Assignment: Find the line with "game_over_after : bool;" and the line with "(** Second loop" in the entries below; output exactly those two lines, every line between them, and no others.

Collected data:

********

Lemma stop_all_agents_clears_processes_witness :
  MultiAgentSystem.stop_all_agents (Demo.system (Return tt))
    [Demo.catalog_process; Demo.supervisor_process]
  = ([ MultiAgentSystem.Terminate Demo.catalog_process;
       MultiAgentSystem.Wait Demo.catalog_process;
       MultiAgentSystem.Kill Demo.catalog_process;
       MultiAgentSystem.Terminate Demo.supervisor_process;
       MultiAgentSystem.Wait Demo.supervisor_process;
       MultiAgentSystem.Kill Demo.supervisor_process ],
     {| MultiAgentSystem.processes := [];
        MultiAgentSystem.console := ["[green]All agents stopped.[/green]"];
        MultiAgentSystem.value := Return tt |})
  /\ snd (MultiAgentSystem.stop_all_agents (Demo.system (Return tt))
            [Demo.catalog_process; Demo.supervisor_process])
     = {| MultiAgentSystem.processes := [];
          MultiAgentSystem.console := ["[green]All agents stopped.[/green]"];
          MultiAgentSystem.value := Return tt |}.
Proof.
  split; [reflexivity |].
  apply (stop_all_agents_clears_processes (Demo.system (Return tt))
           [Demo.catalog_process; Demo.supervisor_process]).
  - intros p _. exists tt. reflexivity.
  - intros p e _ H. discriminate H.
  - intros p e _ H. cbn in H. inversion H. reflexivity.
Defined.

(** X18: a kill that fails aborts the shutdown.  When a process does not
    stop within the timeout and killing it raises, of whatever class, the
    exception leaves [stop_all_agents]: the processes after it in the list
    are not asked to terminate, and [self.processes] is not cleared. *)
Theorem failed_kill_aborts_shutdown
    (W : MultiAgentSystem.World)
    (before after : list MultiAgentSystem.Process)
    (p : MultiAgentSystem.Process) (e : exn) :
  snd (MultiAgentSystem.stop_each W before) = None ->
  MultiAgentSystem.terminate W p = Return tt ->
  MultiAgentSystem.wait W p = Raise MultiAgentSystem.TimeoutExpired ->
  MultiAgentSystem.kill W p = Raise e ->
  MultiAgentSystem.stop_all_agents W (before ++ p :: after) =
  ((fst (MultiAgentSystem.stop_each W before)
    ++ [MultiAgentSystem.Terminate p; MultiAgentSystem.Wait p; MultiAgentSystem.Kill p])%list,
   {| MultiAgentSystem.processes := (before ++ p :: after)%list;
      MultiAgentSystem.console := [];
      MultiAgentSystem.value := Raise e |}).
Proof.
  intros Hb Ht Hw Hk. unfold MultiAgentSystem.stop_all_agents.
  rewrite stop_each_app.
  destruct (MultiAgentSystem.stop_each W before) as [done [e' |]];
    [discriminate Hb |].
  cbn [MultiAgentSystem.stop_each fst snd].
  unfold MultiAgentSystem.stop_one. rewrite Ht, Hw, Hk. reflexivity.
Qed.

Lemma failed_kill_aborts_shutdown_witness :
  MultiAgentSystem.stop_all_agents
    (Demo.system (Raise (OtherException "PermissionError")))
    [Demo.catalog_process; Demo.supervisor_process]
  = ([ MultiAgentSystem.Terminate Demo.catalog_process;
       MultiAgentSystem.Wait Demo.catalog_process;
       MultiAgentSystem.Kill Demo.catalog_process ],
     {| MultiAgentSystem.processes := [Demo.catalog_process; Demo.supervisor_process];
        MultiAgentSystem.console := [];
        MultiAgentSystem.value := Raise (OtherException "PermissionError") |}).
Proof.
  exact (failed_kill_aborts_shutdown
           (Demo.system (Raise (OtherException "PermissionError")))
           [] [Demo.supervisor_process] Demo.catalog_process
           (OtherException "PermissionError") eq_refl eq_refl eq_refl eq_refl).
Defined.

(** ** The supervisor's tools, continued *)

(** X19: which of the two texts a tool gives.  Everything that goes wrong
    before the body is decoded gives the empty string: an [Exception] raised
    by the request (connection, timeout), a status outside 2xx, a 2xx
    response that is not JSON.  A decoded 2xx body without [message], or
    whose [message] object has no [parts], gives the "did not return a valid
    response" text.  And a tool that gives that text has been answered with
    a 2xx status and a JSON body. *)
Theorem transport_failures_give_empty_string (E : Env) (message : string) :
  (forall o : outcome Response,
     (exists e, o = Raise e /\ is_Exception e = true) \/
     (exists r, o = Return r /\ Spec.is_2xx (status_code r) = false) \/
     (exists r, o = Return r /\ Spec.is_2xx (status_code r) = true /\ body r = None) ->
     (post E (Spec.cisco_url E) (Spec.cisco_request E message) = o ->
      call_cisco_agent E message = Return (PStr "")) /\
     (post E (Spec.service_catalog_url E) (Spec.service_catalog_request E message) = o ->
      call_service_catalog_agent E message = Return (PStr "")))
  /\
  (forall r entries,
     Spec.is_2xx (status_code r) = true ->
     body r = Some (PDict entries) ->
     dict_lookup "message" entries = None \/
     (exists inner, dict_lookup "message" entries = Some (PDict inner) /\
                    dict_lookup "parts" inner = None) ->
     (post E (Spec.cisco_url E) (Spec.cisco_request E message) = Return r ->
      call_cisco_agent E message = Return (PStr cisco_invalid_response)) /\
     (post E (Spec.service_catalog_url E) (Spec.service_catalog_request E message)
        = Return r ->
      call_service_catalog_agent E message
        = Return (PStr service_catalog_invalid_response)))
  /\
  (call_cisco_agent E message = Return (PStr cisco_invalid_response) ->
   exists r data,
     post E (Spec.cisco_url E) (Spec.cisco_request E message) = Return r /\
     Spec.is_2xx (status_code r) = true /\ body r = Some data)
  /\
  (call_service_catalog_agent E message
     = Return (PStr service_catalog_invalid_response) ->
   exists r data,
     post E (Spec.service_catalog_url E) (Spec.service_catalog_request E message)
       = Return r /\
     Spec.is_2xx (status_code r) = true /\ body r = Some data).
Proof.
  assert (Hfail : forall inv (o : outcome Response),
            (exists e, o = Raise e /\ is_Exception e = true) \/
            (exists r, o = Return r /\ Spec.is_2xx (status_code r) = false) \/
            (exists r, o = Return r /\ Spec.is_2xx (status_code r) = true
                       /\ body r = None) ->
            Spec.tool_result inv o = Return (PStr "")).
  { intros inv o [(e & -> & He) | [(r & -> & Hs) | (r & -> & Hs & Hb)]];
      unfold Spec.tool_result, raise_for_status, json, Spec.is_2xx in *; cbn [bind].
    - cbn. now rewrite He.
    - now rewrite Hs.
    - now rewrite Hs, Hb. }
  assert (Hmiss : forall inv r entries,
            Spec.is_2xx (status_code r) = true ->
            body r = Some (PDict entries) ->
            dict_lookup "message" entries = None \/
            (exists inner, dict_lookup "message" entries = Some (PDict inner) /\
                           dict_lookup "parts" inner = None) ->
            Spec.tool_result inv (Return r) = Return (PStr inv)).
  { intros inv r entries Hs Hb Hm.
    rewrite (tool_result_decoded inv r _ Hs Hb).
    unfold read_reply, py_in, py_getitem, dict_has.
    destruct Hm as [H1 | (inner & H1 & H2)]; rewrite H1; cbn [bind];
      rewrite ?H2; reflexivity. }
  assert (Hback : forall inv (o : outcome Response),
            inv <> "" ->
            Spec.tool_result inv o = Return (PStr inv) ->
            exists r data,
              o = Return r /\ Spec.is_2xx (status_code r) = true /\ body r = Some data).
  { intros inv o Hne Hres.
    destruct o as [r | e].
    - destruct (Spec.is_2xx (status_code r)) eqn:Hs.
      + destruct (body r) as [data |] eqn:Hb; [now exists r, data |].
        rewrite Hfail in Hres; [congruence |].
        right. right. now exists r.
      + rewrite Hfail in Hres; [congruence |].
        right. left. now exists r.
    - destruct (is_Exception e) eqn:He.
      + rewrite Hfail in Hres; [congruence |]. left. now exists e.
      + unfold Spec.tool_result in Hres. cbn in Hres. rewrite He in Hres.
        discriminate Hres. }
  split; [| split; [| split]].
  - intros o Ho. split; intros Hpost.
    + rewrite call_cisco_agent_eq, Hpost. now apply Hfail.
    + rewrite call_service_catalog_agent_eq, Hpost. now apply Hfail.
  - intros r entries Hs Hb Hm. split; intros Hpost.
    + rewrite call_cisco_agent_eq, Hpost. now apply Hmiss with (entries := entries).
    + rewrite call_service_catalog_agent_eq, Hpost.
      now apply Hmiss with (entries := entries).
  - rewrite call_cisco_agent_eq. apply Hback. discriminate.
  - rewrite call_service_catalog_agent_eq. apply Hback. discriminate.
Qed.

********

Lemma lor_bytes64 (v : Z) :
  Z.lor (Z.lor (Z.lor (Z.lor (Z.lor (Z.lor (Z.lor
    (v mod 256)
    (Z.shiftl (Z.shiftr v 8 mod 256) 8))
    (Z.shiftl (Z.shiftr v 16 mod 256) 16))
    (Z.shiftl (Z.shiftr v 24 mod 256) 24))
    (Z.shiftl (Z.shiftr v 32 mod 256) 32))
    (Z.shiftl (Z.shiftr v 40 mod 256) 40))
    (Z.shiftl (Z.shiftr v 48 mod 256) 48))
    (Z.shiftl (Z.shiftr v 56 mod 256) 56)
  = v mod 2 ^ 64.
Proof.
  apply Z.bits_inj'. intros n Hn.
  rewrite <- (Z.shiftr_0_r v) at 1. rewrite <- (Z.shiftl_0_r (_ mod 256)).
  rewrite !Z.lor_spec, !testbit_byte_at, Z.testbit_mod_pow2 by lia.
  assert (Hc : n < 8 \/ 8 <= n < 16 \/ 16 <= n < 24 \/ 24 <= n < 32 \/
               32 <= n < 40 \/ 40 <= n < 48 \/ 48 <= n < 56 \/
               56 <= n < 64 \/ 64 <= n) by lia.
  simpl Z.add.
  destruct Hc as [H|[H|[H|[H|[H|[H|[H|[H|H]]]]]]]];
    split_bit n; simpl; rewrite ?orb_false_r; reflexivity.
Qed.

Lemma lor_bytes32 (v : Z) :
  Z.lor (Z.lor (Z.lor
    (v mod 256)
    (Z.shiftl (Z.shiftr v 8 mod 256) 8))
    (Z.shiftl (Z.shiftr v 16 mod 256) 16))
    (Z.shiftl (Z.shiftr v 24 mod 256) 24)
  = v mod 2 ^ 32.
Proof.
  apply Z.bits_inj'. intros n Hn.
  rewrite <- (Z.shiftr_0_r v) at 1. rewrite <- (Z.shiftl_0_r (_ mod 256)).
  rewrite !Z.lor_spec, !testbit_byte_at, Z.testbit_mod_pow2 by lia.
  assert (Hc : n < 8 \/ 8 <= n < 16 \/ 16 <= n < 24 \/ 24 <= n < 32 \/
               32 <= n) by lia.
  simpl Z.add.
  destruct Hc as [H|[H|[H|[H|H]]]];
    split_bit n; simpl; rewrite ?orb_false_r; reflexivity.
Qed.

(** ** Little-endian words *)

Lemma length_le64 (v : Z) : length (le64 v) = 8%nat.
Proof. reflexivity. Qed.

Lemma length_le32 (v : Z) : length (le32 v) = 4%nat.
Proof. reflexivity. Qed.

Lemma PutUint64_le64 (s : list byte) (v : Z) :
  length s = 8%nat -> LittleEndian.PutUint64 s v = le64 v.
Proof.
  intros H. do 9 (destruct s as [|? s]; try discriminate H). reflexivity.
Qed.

********

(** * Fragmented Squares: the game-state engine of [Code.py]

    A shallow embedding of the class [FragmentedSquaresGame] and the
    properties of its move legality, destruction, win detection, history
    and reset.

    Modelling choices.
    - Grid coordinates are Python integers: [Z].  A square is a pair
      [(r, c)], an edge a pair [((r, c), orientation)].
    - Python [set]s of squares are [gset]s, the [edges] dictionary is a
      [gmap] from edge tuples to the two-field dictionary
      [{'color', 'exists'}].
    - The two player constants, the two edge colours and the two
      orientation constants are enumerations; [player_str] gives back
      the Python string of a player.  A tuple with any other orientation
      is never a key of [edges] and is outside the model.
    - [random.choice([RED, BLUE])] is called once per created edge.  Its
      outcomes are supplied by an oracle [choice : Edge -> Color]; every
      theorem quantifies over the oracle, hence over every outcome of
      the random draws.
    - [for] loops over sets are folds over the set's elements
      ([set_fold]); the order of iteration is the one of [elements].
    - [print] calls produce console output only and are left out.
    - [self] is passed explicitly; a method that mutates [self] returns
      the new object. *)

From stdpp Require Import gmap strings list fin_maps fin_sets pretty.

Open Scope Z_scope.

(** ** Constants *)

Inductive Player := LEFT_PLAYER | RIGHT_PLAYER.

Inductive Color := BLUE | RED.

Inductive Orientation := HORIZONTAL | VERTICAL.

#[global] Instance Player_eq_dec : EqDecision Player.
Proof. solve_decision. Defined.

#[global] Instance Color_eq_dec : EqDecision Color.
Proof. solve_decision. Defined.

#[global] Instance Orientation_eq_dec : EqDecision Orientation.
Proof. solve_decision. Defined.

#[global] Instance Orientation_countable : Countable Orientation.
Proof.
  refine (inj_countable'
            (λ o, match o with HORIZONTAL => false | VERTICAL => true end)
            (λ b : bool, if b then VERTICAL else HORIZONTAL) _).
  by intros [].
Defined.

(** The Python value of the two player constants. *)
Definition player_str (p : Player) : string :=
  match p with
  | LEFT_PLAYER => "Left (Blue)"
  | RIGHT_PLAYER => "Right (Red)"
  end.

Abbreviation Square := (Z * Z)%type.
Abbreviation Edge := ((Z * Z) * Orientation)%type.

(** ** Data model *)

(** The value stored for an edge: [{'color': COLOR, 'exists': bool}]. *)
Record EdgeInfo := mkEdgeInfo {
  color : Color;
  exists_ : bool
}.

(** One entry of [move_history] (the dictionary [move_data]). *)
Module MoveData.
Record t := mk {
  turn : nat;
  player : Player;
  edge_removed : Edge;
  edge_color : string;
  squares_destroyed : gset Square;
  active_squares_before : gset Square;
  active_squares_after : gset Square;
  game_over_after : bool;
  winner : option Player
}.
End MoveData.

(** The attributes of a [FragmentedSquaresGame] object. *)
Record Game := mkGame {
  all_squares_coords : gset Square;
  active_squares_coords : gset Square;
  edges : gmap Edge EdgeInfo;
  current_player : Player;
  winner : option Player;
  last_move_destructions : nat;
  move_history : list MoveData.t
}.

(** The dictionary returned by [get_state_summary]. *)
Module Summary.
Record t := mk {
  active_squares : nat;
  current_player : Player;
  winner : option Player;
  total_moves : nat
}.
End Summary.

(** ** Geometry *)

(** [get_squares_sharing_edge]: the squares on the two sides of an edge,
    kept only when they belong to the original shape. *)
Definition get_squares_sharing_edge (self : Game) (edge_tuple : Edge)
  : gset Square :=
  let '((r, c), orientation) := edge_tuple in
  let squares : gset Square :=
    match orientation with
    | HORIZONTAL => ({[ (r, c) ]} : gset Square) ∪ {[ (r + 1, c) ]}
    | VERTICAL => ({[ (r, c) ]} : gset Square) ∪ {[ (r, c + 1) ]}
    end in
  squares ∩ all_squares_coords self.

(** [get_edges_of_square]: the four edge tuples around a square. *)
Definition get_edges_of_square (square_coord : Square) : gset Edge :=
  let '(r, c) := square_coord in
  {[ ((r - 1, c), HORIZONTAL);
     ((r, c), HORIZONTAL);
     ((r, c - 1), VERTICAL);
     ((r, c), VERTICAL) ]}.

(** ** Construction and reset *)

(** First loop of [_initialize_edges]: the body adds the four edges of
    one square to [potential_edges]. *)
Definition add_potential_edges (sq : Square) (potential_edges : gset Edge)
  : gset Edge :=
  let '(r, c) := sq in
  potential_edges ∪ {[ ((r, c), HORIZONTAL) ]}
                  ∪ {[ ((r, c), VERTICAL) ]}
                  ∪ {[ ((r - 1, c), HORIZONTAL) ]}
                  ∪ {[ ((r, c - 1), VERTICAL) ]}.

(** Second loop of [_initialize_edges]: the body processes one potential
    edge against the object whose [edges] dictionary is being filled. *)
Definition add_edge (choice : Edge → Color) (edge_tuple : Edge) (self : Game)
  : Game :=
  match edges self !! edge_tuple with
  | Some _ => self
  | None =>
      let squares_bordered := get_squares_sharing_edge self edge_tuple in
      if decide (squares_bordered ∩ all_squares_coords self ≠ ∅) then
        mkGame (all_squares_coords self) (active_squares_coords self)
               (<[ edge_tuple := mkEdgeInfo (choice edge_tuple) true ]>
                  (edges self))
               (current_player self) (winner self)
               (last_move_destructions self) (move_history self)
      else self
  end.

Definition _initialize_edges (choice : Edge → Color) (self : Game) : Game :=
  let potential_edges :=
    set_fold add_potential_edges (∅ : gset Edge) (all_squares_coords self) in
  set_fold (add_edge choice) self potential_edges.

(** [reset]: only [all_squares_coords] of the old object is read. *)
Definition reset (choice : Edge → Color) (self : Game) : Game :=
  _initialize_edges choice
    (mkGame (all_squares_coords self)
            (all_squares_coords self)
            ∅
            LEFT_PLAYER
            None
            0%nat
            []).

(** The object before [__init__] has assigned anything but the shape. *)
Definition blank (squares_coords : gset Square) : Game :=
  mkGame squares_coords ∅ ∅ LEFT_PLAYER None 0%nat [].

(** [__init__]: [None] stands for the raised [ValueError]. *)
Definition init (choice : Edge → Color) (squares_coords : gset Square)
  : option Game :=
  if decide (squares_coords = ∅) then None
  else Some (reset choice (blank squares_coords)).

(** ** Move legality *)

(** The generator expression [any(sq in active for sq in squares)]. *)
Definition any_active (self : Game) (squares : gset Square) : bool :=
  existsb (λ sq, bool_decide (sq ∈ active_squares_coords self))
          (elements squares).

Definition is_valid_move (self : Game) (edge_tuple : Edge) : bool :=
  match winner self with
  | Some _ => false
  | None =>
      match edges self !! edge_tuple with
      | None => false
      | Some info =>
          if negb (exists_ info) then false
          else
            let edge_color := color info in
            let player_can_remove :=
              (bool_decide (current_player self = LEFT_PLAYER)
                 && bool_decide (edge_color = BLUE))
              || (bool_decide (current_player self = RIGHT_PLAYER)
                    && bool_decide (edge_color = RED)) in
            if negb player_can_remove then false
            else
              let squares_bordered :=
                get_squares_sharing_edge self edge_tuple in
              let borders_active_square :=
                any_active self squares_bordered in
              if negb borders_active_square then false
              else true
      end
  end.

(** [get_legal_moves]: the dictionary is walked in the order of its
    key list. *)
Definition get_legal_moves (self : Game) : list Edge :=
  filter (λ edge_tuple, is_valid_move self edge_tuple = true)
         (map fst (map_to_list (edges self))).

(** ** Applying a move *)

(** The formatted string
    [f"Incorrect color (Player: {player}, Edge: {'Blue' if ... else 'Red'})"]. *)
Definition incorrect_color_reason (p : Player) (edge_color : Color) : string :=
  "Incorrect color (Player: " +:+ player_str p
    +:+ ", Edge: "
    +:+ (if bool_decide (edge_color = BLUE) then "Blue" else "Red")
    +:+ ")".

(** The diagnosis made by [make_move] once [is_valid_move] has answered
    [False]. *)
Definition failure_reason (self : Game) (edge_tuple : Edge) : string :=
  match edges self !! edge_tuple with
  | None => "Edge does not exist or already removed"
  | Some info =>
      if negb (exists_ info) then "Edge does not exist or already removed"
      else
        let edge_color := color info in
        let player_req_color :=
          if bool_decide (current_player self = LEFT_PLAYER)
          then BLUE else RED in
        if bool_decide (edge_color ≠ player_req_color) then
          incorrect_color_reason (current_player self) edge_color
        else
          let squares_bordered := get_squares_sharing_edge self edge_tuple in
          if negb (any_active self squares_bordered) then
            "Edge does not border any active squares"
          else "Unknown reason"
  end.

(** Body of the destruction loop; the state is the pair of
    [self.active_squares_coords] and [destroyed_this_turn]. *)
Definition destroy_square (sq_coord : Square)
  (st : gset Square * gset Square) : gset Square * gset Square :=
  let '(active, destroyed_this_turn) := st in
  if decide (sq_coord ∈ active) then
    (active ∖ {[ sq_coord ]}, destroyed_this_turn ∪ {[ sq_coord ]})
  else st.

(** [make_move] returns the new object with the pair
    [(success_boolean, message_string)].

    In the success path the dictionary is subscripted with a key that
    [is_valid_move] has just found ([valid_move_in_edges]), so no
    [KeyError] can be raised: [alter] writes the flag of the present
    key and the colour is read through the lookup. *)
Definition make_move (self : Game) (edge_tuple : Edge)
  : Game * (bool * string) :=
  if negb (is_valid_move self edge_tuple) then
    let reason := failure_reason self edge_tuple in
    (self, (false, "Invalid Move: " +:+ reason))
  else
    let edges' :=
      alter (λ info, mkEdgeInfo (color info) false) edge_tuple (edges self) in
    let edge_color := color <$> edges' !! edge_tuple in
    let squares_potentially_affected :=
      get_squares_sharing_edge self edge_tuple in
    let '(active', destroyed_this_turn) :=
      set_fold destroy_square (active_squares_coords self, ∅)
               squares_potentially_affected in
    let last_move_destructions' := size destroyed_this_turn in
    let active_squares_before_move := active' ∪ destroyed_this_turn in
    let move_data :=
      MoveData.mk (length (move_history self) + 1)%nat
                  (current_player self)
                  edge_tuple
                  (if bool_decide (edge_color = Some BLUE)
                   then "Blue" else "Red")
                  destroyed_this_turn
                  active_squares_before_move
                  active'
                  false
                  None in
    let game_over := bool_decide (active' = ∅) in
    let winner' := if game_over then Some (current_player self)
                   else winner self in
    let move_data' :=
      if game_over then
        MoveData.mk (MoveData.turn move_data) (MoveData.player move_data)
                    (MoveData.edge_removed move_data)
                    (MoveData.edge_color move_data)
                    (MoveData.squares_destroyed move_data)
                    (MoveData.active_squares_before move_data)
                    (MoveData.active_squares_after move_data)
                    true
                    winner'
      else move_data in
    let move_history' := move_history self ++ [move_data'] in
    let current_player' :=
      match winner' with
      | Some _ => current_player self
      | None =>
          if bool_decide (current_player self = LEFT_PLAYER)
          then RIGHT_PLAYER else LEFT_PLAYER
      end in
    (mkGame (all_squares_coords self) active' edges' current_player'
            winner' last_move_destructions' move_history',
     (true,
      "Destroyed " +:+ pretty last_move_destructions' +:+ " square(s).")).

********

Task result:
  game_over_after : bool;
  winner : option Player
}.
End MoveData.

(** The attributes of a [FragmentedSquaresGame] object. *)
Record Game := mkGame {
  all_squares_coords : gset Square;
  active_squares_coords : gset Square;
  edges : gmap Edge EdgeInfo;
  current_player : Player;
  winner : option Player;
  last_move_destructions : nat;
  move_history : list MoveData.t
}.

(** The dictionary returned by [get_state_summary]. *)
Module Summary.
Record t := mk {
  active_squares : nat;
  current_player : Player;
  winner : option Player;
  total_moves : nat
}.
End Summary.

(** ** Geometry *)

(** [get_squares_sharing_edge]: the squares on the two sides of an edge,
    kept only when they belong to the original shape. *)
Definition get_squares_sharing_edge (self : Game) (edge_tuple : Edge)
  : gset Square :=
  let '((r, c), orientation) := edge_tuple in
  let squares : gset Square :=
    match orientation with
    | HORIZONTAL => ({[ (r, c) ]} : gset Square) ∪ {[ (r + 1, c) ]}
    | VERTICAL => ({[ (r, c) ]} : gset Square) ∪ {[ (r, c + 1) ]}
    end in
  squares ∩ all_squares_coords self.

(** [get_edges_of_square]: the four edge tuples around a square. *)
Definition get_edges_of_square (square_coord : Square) : gset Edge :=
  let '(r, c) := square_coord in
  {[ ((r - 1, c), HORIZONTAL);
     ((r, c), HORIZONTAL);
     ((r, c - 1), VERTICAL);
     ((r, c), VERTICAL) ]}.

(** ** Construction and reset *)

(** First loop of [_initialize_edges]: the body adds the four edges of
    one square to [potential_edges]. *)
Definition add_potential_edges (sq : Square) (potential_edges : gset Edge)
  : gset Edge :=
  let '(r, c) := sq in
  potential_edges ∪ {[ ((r, c), HORIZONTAL) ]}
                  ∪ {[ ((r, c), VERTICAL) ]}
                  ∪ {[ ((r - 1, c), HORIZONTAL) ]}
                  ∪ {[ ((r, c - 1), VERTICAL) ]}.

(** Second loop of [_initialize_edges]: the body processes one potential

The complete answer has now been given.